Frequently Asked Questions
What should be in a fraud risk assessment for banks?
A complete fraud risk assessment covers a fraud taxonomy, a risk and control matrix, residual risk scores benchmarked against risk appetite, and a fraud risk register with assigned owners. Documented control testing and a board-level presentation are required to satisfy examiner expectations.
What methods and frameworks are used in fraud risk assessment for banks?
The core frameworks are the ACAMS four-stage model, the FFIEC BSA/AML Examination Manual, the COSO/ACFE Fraud Risk Management Guide, and OCC Bulletin 2019-37. Banks with significant cyber-adjacent fraud exposure also incorporate ISO 31000 and NIST cybersecurity principles.
What is fraud risk management in banks?
Fraud risk management is the ongoing system of policies, processes, people, and controls a bank uses to identify, measure, monitor, and mitigate both internal and external fraud. It is a form of operational risk management and must be proportionate to the bank's size, complexity, and risk profile, with board oversight and regular reporting on fraud exposure and losses.
Can AI like ChatGPT be used to perform a fraud risk assessment for banks?

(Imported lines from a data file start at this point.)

(* ===== verification/ByteTrie.v ===== *)
(** * A byte-keyed trie

    Models [internal/x/bytetrie/bytetrie.go]: insertion, and the one lookup a
    streaming matcher needs (the longest key that is a prefix of the bytes in
    hand, and whether a longer one may still match), with their meaning in
    terms of the keys stored. *)

From S2P Require Import Prelude.
From Stdlib Require Import Ascii.

(** The bytes of a Go string. *)
Fixpoint bytes (s : string) : list ascii :=
  match s with
  | EmptyString => []
  | String c s => c :: bytes s
  end.

#[export] Instance bytes_inj : Inj (=) (=) bytes.
Proof.
  intros s. induction s as [|c s IH]; intros [|d t]; simpl; try done.
  intros [= -> H]. f_equal. by apply IH.
Qed.

Lemma bytes_app s t : bytes (s +:+ t) = bytes s ++ bytes t.
Proof. induction s as [|c s IH]; simpl; [done|]. by rewrite <- IH. Qed.

Lemma length_bytes s : length (bytes s) = String.length s.
Proof. induction s; simpl; congruence. Qed.

(** A node; [value] is [Some] at a terminal one. *)
#[warnings="-register-all"]
Inductive node (V : Type) := Node (children : gmap ascii (node V)) (value : option V).
Arguments Node {V}.

Definition children {V} (n : node V) : gmap ascii (node V) := match n with Node cs _ => cs end.
Definition value {V} (n : node V) : option V := match n with Node _ v => v end.
Definition new_node {V} : node V := Node ∅ None.

(** A trie is its root, [None] for the zero trie. *)
Definition Trie (V : Type) : Type := option (node V).

Section trie.
Context {V : Type}.
Implicit Types (cur : node V) (p q key : list ascii) (v : V).

(** The loop of [Put]: missing nodes are created on the way down. *)
Fixpoint put_at (key : list ascii) (v : V) (cur : node V) : node V :=
  match key with
  | [] => Node (children cur) (Some v)
  | b :: key =>
      Node (<[b := put_at key v (default new_node (children cur !! b))]> (children cur)) (value cur)
  end.

Definition Put (t : Trie V) (key : string) (v : V) : Trie V :=
  if String.eqb key "" then t else Some (put_at (bytes key) v (default new_node t)).

(** The loop of [Lookup] at index [i], the best match so far in hand. *)
Fixpoint walk (p : list ascii) (cur : node V) (i n : nat) (best : option V)
    : nat * option V * bool :=
  match p with
  | [] => (n, best, negb (Nat.eqb (size (children cur)) 0))
  | b :: p =>
      match children cur !! b with
      | None => (n, best, false)
      | Some child =>
          match value child with
          | Some v => walk p child (S i) (S i) (Some v)
          | None => walk p child (S i) n best
          end
      end
  end.

Definition Lookup (t : Trie V) (p : list ascii) : nat * option V * bool :=
  match t with
  | None => (O, None, false)
  | Some root => walk p root O O None
  end.

(** ** What a trie stores *)

Fixpoint get (key : list ascii) (cur : node V) : option V :=
  match key with
  | [] => value cur
  | b :: key => child ← children cur !! b; get key child
  end.

Definition stored (t : Trie V) (key : list ascii) : option V := root ← t; get key root.

Lemma get_new_node key : get key new_node = None.
Proof. by destruct key. Qed.

Lemma get_put_at key k v cur :
  get k (put_at key v cur) = if decide (k = key) then Some v else get k cur.
Proof.
  revert k cur. induction key as [|b key IH]; intros [|c k] cur; simpl.
  - done.
  - done.
  - done.
  - destruct (decide (b = c)) as [<-|Hbc].
    + rewrite lookup_insert_eq. simpl. rewrite IH.
      destruct (decide (k = key)) as [->|]; [by rewrite decide_True|].
      rewrite decide_False by congruence.
      destruct (children cur !! b); simpl; [done|apply get_new_node].
    + rewrite lookup_insert_ne by done. by rewrite decide_False by congruence.
Qed.

Lemma stored_Put t (key : string) v k :
  stored (Put t key v) k =
  if decide (key ≠ "" ∧ k = bytes key) then Some v else stored t k.
Proof.
  unfold Put, stored. destruct (String.eqb_spec key "") as [->|Hne].
  - by destruct (decide _) as [[? _]|].
  - simpl. rewrite get_put_at. destruct (decide (k = bytes key)) as [->|Hk];
      destruct (decide (key ≠ "" ∧ _)) as [Hd|Hd]; try done; [naive_solver..|].
    destruct t; simpl; [done|apply get_new_node].
Qed.

(** No key is empty: it would match at every position. *)
Lemma stored_Put_nil t (key : string) v : stored t [] = None → stored (Put t key v) [] = None.
Proof.
  intros Ht. rewrite stored_Put. rewrite decide_False; [done|]. by destruct key; naive_solver.
Qed.

(** ** The lookup *)

(** The longest key strictly below [cur] on the path [p]. *)
Fixpoint longest (p : list ascii) (cur : node V) : option (nat * V) :=
  match p with
  | [] => None
  | b :: p =>
      child ← children cur !! b;
      match longest p child with
      | Some (k, v) => Some (S k, v)
      | None => pair 1%nat <$> value child
      end
  end.

(** The whole of [p] leads to a node with children. *)
Fixpoint live (p : list ascii) (cur : node V) : bool :=
  match p with
  | [] => negb (Nat.eqb (size (children cur)) 0)
  | b :: p => match children cur !! b with Some child => live p child | None => false end
  end.

Lemma walk_eq p cur i n best :
  walk p cur i n best =
  match longest p cur with
  | Some (k, v) => ((i + k)%nat, Some v, live p cur)
  | None => (n, best, live p cur)
  end.
Proof.
  revert cur i n best. induction p as [|b p IH]; intros cur i n best; simpl; [done|].
  destruct (children cur !! b) as [child|]; simpl; [|done].
  destruct (value child) as [v|]; rewrite IH; destruct (longest p child) as [[k w]|]; simpl;
    repeat (f_equal; try lia).
Qed.

(** Past a dead end more bytes change nothing. *)
Lemma longest_app p q cur : live p cur = false → longest (p ++ q) cur = longest p cur.
Proof.
  revert cur. induction p as [|b p IH]; intros cur Hl; simpl in *.
  - apply negb_false_iff, Nat.eqb_eq, map_size_empty_inv in Hl.
    destruct q as [|c q]; simpl; [done|]. by rewrite Hl, lookup_empty.
  - destruct (children cur !! b) as [child|]; simpl; [|done]. by rewrite IH.
Qed.

Lemma longest_sound p cur k v :
  longest p cur = Some (k, v) →
  get (take k p) cur = Some v ∧ (0 < k <= length p)%nat.
Proof.
  revert cur k. induction p as [|b p IH]; intros cur k H; simpl in H; [done|].
  destruct (children cur !! b) as [child|] eqn:Hc; [|done]. simpl in H.
  destruct (longest p child) as [[k' v']|] eqn:Hl.
  - injection H as <- ->. destruct (IH _ _ Hl) as [Hg Hk]. simpl. rewrite Hc. simpl.
    split; [done|lia].
  - destruct (value child) as [w|] eqn:Hv; [|done]. injection H as <- ->. simpl.
    rewrite Hc. simpl. split; [by destruct p|lia].
Qed.

Lemma longest_complete p cur key v :
  key `prefix_of` p → key ≠ [] → get key cur = Some v →
  ∃ k w, longest p cur = Some (k, w) ∧ (length key <= k)%nat.
Proof.
  intros [q ->] Hne Hg. revert cur Hne Hg. induction key as [|b key IH]; intros cur Hne Hg; [done|].
  simpl in *. destruct (children cur !! b) as [child|]; [|done]. simpl in *.
  destruct key as [|c key].
  - simpl in *. destruct (longest q child) as [[k w]|]; [by exists (S k), w; split; [|lia]|].
    rewrite Hg. by exists 1%nat, v.
  - destruct (IH child) as (k & w & Hk & Hl); [done..|]. rewrite Hk. exists (S k), w.
    split; [done|]. simpl in *. lia.
Qed.

(** ** Well-formed tries: every node but the root has a key at or below it *)

Fixpoint node_at (p : list ascii) (cur : node V) : option (node V) :=
  match p with
  | [] => Some cur
  | b :: p => child ← children cur !! b; node_at p child
  end.

Definition wf_node (cur : node V) : Prop :=
  ∀ p below, p ≠ [] → node_at p cur = Some below → ∃ q v, get q below = Some v.

Definition wf (t : Trie V) : Prop := ∀ root, t = Some root → wf_node root.

Lemma node_at_put p key v cur below :
  node_at p (put_at key v cur) = Some below →
  (∃ q w, get q below = Some w) ∨ node_at p cur = Some below.
Proof.
  revert key cur. induction p as [|b p IH]; intros key cur H; simpl in H.
  - injection H as <-. left. exists key, v. rewrite get_put_at. by rewrite decide_True.
  - destruct key as [|c key]; simpl in H; [by right|]. destruct (decide (c = b)) as [->|Hne].
    + rewrite lookup_insert_eq in H. simpl in H. destruct (IH _ _ H) as [?|Ho]; [by left|].
      destruct (children cur !! b) as [child|] eqn:E; simpl in *; [by right; rewrite E|].
      destruct p as [|d p]; [|done]. simpl in *. injection H as <-. left. exists key, v.
      rewrite get_put_at. by rewrite decide_True.
    + rewrite lookup_insert_ne in H by done. by right.
Qed.

Lemma wf_Put t (key : string) v : wf t → wf (Put t key v).
Proof.
  intros Hwf. unfold Put. destruct (String.eqb key ""); [done|]. intros root [= <-] p below Hp H.
  destruct (node_at_put _ _ _ _ _ H) as [?|Ho]; [done|]. destruct t as [root|]; simpl in Ho.
  - by apply (Hwf root eq_refl p).
  - by destruct p.
Qed.

Lemma wf_empty : wf None.
Proof. done. Qed.

Lemma get_app p q cur : get (p ++ q) cur = below ← node_at p cur; get q below.
Proof.
  revert cur. induction p as [|b p IH]; intros cur; simpl; [done|].
  destruct (children cur !! b); simpl; [apply IH|done].
Qed.

Lemma live_node_at p cur :
  live p cur = true → ∃ below b child, node_at p cur = Some below ∧ children below !! b = Some child.
Proof.
  revert cur. induction p as [|b p IH]; intros cur Hl; simpl in *.
  - apply negb_true_iff, Nat.eqb_neq in Hl. apply map_size_ne_0_lookup in Hl as (b & child & Hb). eauto.
  - destruct (children cur !! b) as [child|]; [|done]. simpl. by apply IH.
Qed.

(** A live path is a proper prefix of a key. *)
Lemma live_extends p root :
  wf_node root → live p root = true → ∃ q v, q ≠ [] ∧ get (p ++ q) root = Some v.
Proof.
  intros Hwf Hl. apply live_node_at in Hl as (below & b & child & Hb & Hc).
  destruct (Hwf (p ++ [b]) child) as (q & v & Hq).
  - by destruct p.
  - clear Hwf. revert root Hb. induction p as [|c p IH]; intros root Hb; simpl in *.
    + injection Hb as ->. by rewrite Hc.
    + destruct (children root !! c); [|done]. by apply IH.
  - exists (b :: q), v. split; [done|]. rewrite get_app, Hb. simpl. by rewrite Hc.
Qed.

(** ** The lookup of a trie *)

Definition longest_key (t : Trie V) (p : list ascii) : option (nat * V) := root ← t; longest p root.
Definition partial (t : Trie V) (p : list ascii) : bool :=
  match t with Some root => live p root | None => false end.

Lemma Lookup_eq t p :
  Lookup t p = match longest_key t p with
               | Some (k, v) => (k, Some v, partial t p)
               | None => (O, None, partial t p)
               end.
Proof.
  destruct t as [root|]; [|done]. simpl. rewrite walk_eq.
  by destruct (longest p root) as [[k v]|].
Qed.

Lemma longest_key_app t p q : partial t p = false → longest_key t (p ++ q) = longest_key t p.
Proof. destruct t as [root|]; [|done]. apply longest_app. Qed.

Lemma longest_key_sound t p k v :
  longest_key t p = Some (k, v) → stored t (take k p) = Some v ∧ (0 < k <= length p)%nat.
Proof. destruct t as [root|]; [|done]. apply longest_sound. Qed.

Lemma longest_key_complete t p key v :
  key `prefix_of` p → key ≠ [] → stored t key = Some v →
  ∃ k w, longest_key t p = Some (k, w) ∧ (length key <= k)%nat.
Proof. destruct t as [root|]; [|done]. apply longest_complete. Qed.

Lemma partial_extends t p :
  wf t → partial t p = true → ∃ q v, q ≠ [] ∧ stored t (p ++ q) = Some v.
Proof. destruct t as [root|]; [|done]. intros Hwf. apply live_extends. by apply Hwf. Qed.
End trie.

AI tools can support specific tasks such as drafting fraud taxonomy categories, summarizing regulatory guidance, or analyzing loss data patterns. However, AI cannot perform a complete fraud risk assessment, which requires human judgment, regulatory expertise, stakeholder interviews, control testing, and documented board-level sign-off to satisfy examiner expectations and meet OCC Bulletin 2019-37 standards.
What tools and software do banks use for fraud risk assessment?
Common tools include transaction monitoring platforms such as NICE Actimize and Verafin (used by over 2,000 banks and credit unions), identity verification systems, operational loss databases, and risk register software for control mapping. The right stack depends on transaction volumes, product complexity, and regulatory footprint.